- Education: Aarhus University
- Organizations: Danish Meteorological Institute; Ministry of Environment of Denmark;
- Awards: Order of the Dannebrog

= Marianne Thyrring =

Danish political scientist

Marianne Vendel Thyrring is a Danish policy maker and political scientist. She has been Director of the Danish Meteorological Institute and Department Head at the Ministry of Environment of Denmark.

==Life and career==
Thyrring graduated from Aarhus University in 1982 with a Cand.scient.pol. degree. From 1984 to 1993, she worked in the Danish Ministry of Taxation. She then worked for a year as an attaché at the Representation of Denmark to the European Union.

In 1995, Thyrring became a Finance Manager at the Ministry of the Environment. From 1999 to 2003, she was Deputy Chief of Staff in the Cabinet of Environment Commissioner Ritt Bjerregaard. In 2003 she became head of the environmental policy area at the Danish Ministry of the Environment. Then from 2007 until 2012, she was Head of Department in the Ministry of the Environment.

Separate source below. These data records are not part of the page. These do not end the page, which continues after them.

(* ===== verification/Fd.v ===== *)
(** * File descriptors and pipes ([kernel/proc/fd.c])

    The descriptor tables of the tasks refer to reference-counted objects, which
    are open files of the file system or ends of a pipe; a pipe is a ring of 512
    bytes.  The task table is the one of [task.c]; the file system is a parameter
    of the file, a [FileSys]. *)

From S2P Require Import Prelude Interfaces Kheap Task.
Import Task.

Module Fd.

Definition NM_PIPE_MAX : Z := 16.
Definition NM_PIPE_BUF : Z := 512.
Definition NM_FDOBJ_MAX : Z := 128.

Inductive nm_fdobj_kind := NM_FDOBJ_NONE | NM_FDOBJ_FS | NM_FDOBJ_PIPE_R | NM_FDOBJ_PIPE_W.

#[export] Instance nm_fdobj_kind_eq_dec : EqDecision nm_fdobj_kind.
Proof. solve_decision. Defined.

Record nm_pipe := mk_pipe {
  p_used : bool;
  p_buf : list Z;
  read_pos : Z;
  write_pos : Z;
  readers : Z;
  writers : Z;
}.

Record nm_fdobj := mk_obj {
  o_used : bool;
  refcnt : Z;
  kind : nm_fdobj_kind;
  fs_fd : Z;
  pipe_id : Z;
}.

Definition set_p_used v p := mk_pipe v (p_buf p) (read_pos p) (write_pos p) (readers p) (writers p).
Definition set_p_buf v p := mk_pipe (p_used p) v (read_pos p) (write_pos p) (readers p) (writers p).
Definition set_read_pos v p := mk_pipe (p_used p) (p_buf p) v (write_pos p) (readers p) (writers p).
Definition set_write_pos v p := mk_pipe (p_used p) (p_buf p) (read_pos p) v (readers p) (writers p).
Definition set_readers v p := mk_pipe (p_used p) (p_buf p) (read_pos p) (write_pos p) v (writers p).
Definition set_writers v p := mk_pipe (p_used p) (p_buf p) (read_pos p) (write_pos p) (readers p) v.

Definition set_refcnt v o := mk_obj (o_used o) v (kind o) (fs_fd o) (pipe_id o).

(** The static data of [fd.c], with the task table and the file system. *)
Record fdst (F : Type) := mk_fdst {
  fd_tasks : list nm_task;
  pipe_table : list nm_pipe;
  fdobj_table : list nm_fdobj;
  fd_lock_word : Z;
  fd_fs : F;
}.
Arguments mk_fdst {F} _ _ _ _ _.
Arguments fd_tasks {F} _.
Arguments pipe_table {F} _.
Arguments fdobj_table {F} _.
Arguments fd_lock_word {F} _.
Arguments fd_fs {F} _.

Section ops.
Context {F : Type} `{FileSys F}.
Implicit Types (s : fdst F).

Definition set_fd_tasks v s := mk_fdst v (pipe_table s) (fdobj_table s) (fd_lock_word s) (fd_fs s).
Definition set_pipes v s := mk_fdst (fd_tasks s) v (fdobj_table s) (fd_lock_word s) (fd_fs s).
Definition set_objs v s := mk_fdst (fd_tasks s) (pipe_table s) v (fd_lock_word s) (fd_fs s).
Definition set_fd_lock v s := mk_fdst (fd_tasks s) (pipe_table s) (fdobj_table s) v (fd_fs s).
Definition set_fs (v : F) s := mk_fdst (fd_tasks s) (pipe_table s) (fdobj_table s) (fd_lock_word s) v.

Definition fd_lock : M (fdst F) unit := fun s =>
  if fd_lock_word s =? 0 then Done tt (set_fd_lock 1 s) else Stuck LockHeld.
Definition fd_unlock : M (fdst F) unit := modify (set_fd_lock 0).

Definition task_at (i : Z) : M (fdst F) nm_task := rd fd_tasks i.
Definition mod_task_at (i : Z) (f : nm_task -> nm_task) : M (fdst F) unit :=
  modify_at fd_tasks set_fd_tasks i f.
Definition pipe_at (k : Z) : M (fdst F) nm_pipe := rd pipe_table k.
Definition mod_pipe (k : Z) (f : nm_pipe -> nm_pipe) : M (fdst F) unit :=
  modify_at pipe_table set_pipes k f.
Definition obj_at (id : Z) : M (fdst F) nm_fdobj := rd fdobj_table id.
Definition mod_obj (id : Z) (f : nm_fdobj -> nm_fdobj) : M (fdst F) unit :=
  modify_at fdobj_table set_objs id f.

(** [task->fd_table[fd]], read and written. *)
Definition fd_entry (task fd : Z) : M (fdst F) Z :=
  t ← task_at task;
  match arr (fd_table t) fd with
  | Some id => mret id
  | None => stuck OutOfBounds
  end.
Definition set_fd_entry (task fd id : Z) : M (fdst F) unit :=
  t ← task_at task;
  match arr (fd_table t) fd with
  | Some _ => mod_task_at task (fun t => set_fd_table (upd (fd_table t) fd id) t)
  | None => stuck OutOfBounds
  end.

Definition alloc_task_fd (task : option Z) : M (fdst F) Z :=
  match task with
  | None => mret (NM_ERR NM_EINVAL)
  | Some i =>
      t ← task_at i;
      match find_idx (fun id => id =? -1) (take (Z.to_nat NM_MAX_FDS) (fd_table t)) with
      | Some fd => mret fd
      | None => mret (NM_ERR NM_ENOMEM)
      end
  end.

Definition alloc_fdobj : M (fdst F) Z :=
  r ← gets (fun s => find_idx (fun o => negb (o_used o)) (take (Z.to_nat NM_FDOBJ_MAX) (fdobj_table s)));
  match r with
  | Some i => mod_obj i (fun _ => mk_obj true 0 NM_FDOBJ_NONE (-1) (-1)) ;; mret i
  | None => mret (NM_ERR NM_ENOMEM)
  end.

(** The object of an identifier, as its index in the table. *)
Definition fdobj_get (id : Z) : M (fdst F) (option Z) :=
  if (id <? 0) || (NM_FDOBJ_MAX <=? id) then mret None else
  o ← obj_at id;
  if negb (o_used o) then mret None else mret (Some id).

Definition acquire_end (k : nm_fdobj_kind) (p : nm_pipe) : nm_pipe :=
  match k with
  | NM_FDOBJ_PIPE_R => set_readers (u32 (readers p + 1)) p
  | NM_FDOBJ_PIPE_W => set_writers (u32 (writers p + 1)) p
  | _ => p
  end.

Definition pipe_on_endpoint_acquire (k : nm_fdobj_kind) (pid : Z) : M (fdst F) unit :=
  if (pid <? 0) || (NM_PIPE_MAX <=? pid) then mret tt else
  p ← pipe_at pid;
  if negb (p_used p) then mret tt else mod_pipe pid (acquire_end k).

Definition release_end (k : nm_fdobj_kind) (p : nm_pipe) : nm_pipe :=
  let p := match k with
           | NM_FDOBJ_PIPE_R => if 0 <? readers p then set_readers (readers p - 1) p else p
           | NM_FDOBJ_PIPE_W => if 0 <? writers p then set_writers (writers p - 1) p else p
           | _ => p
           end in
  if (readers p =? 0) && (writers p =? 0)
  then set_write_pos 0 (set_read_pos 0 (set_p_used false p)) else p.

Definition pipe_on_endpoint_release (k : nm_fdobj_kind) (pid : Z) : M (fdst F) unit :=
  if (pid <? 0) || (NM_PIPE_MAX <=? pid) then mret tt else
  p ← pipe_at pid;
  if negb (p_used p) then mret tt else mod_pipe pid (release_end k).

Definition fdobj_retain (id : Z) : M (fdst F) Z :=
  r ← fdobj_get id;
  match r with
  | None => mret (NM_ERR NM_ENOENT)
  | Some id =>
      mod_obj id (fun o => set_refcnt (u32 (refcnt o + 1)) o) ;;
      o ← obj_at id;
      pipe_on_endpoint_acquire (kind o) (pipe_id o) ;;
      mret 0
  end.

Definition fdobj_release (id : Z) : M (fdst F) Z :=
  r ← fdobj_get id;
  match r with
  | None => mret (NM_ERR NM_ENOENT)
  | Some id =>
      o ← obj_at id;
      if refcnt o =? 0 then mret (NM_ERR NM_ENOENT) else
      pipe_on_endpoint_release (kind o) (pipe_id o) ;;
      mod_obj id (fun o => set_refcnt (refcnt o - 1) o) ;;
      o ← obj_at id;
      if 0 <? refcnt o then mret 0 else
      (if bool_decide (kind o = NM_FDOBJ_FS) && (0 <=? fs_fd o)
       then lift_to fd_fs set_fs (fs_close (fs_fd o)) ;; mret tt else mret tt) ;;
      mod_obj id (fun o => mk_obj false (refcnt o) NM_FDOBJ_NONE (-1) (-1)) ;;
      mret 0
  end.

Definition bad_fd (fd : Z) : bool := (fd <? 0) || (NM_MAX_FDS <=? fd).

Definition task_fdobj_id (task : option Z) (fd : Z) : M (fdst F) Z :=
  match task with
  | None => mret (NM_ERR NM_EINVAL)
  | Some i => if bad_fd fd then mret (NM_ERR NM_EINVAL) else fd_entry i fd
  end.

Definition task_install_fdobj (task : option Z) (fd id : Z) : M (fdst F) Z :=
  match task with
  | None => mret (NM_ERR NM_EINVAL)
  | Some i => if bad_fd fd then mret (NM_ERR NM_EINVAL) else set_fd_entry i fd id ;; mret 0
  end.

(** [mask &= ~(1U << fd)] and [mask |= 1U << fd] on a [uint32_t]. *)
Definition mask_clear (m fd : Z) : Z := Z.land m (u32 (Z.lnot (Z.shiftl 1 fd))).
Definition mask_set (m fd : Z) : Z := Z.lor m (Z.shiftl 1 fd).

Definition clear_cloexec (fd : Z) (t : nm_task) : nm_task :=
  set_fd_cloexec_mask (mask_clear (fd_cloexec_mask t) fd) t.

Definition task_close_fd (task : option Z) (fd : Z) : M (fdst F) Z :=
  match task with
  | None => mret (NM_ERR NM_EINVAL)
  | Some i =>
      if bad_fd fd then mret (NM_ERR NM_EINVAL) else
      id ← fd_entry i fd;
      if id =? -1 then mret (NM_ERR NM_ENOENT) else
      r ← fdobj_release id;
      if negb (r =? 0) then mret (NM_ERR NM_ENOENT) else
      set_fd_entry i fd (-1) ;;
      mod_task_at i (clear_cloexec fd) ;;
      mret 0
  end.

Definition create_pipe_endpoint_obj (k : nm_fdobj_kind) (pid : Z) : M (fdst F) Z :=
  id ← alloc_fdobj;
  if id <? 0 then mret (NM_ERR NM_ENOMEM) else
  mod_obj id (fun o => mk_obj (o_used o) 1 k (fs_fd o) pid) ;;
  mret id.

Definition create_fs_obj (fs_fd : Z) : M (fdst F) Z :=
  id ← alloc_fdobj;
  if id <? 0 then mret (NM_ERR NM_ENOMEM) else
  mod_obj id (fun o => mk_obj (o_used o) 1 NM_FDOBJ_FS fs_fd (pipe_id o)) ;;
  mret id.

(** A routine on the pipe [k] of the table. *)
Definition at_pipe {A} (k : Z) (c : M nm_pipe A) : M (fdst F) A := fun s =>
  match arr (pipe_table s) k with
  | None => Stuck OutOfBounds
  | Some p =>
      match c p with
      | Done a p' => Done a (set_pipes (upd (pipe_table s) k p') s)
      | Stuck f => Stuck f
      end
  end.

(** The loops run at most once per byte of the ring. *)
Definition PIPE_FUEL : nat := 512.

In 2012, she left the Ministry of the Environment when she was appointed by the Ministry of the Interior of Denmark to conduct a study of the state of municipal-level democracy in Denmark. In 2013, she became Director of the Danish Meteorological Institute. At the Danish Meteorological Institute, she was involved in making the organization more public-facing, and making use of the large stores of weather-related data that it had.

Thyrring was awarded the Knight's Cross of the 1st degree of the Order of the Dannebrog in 2012.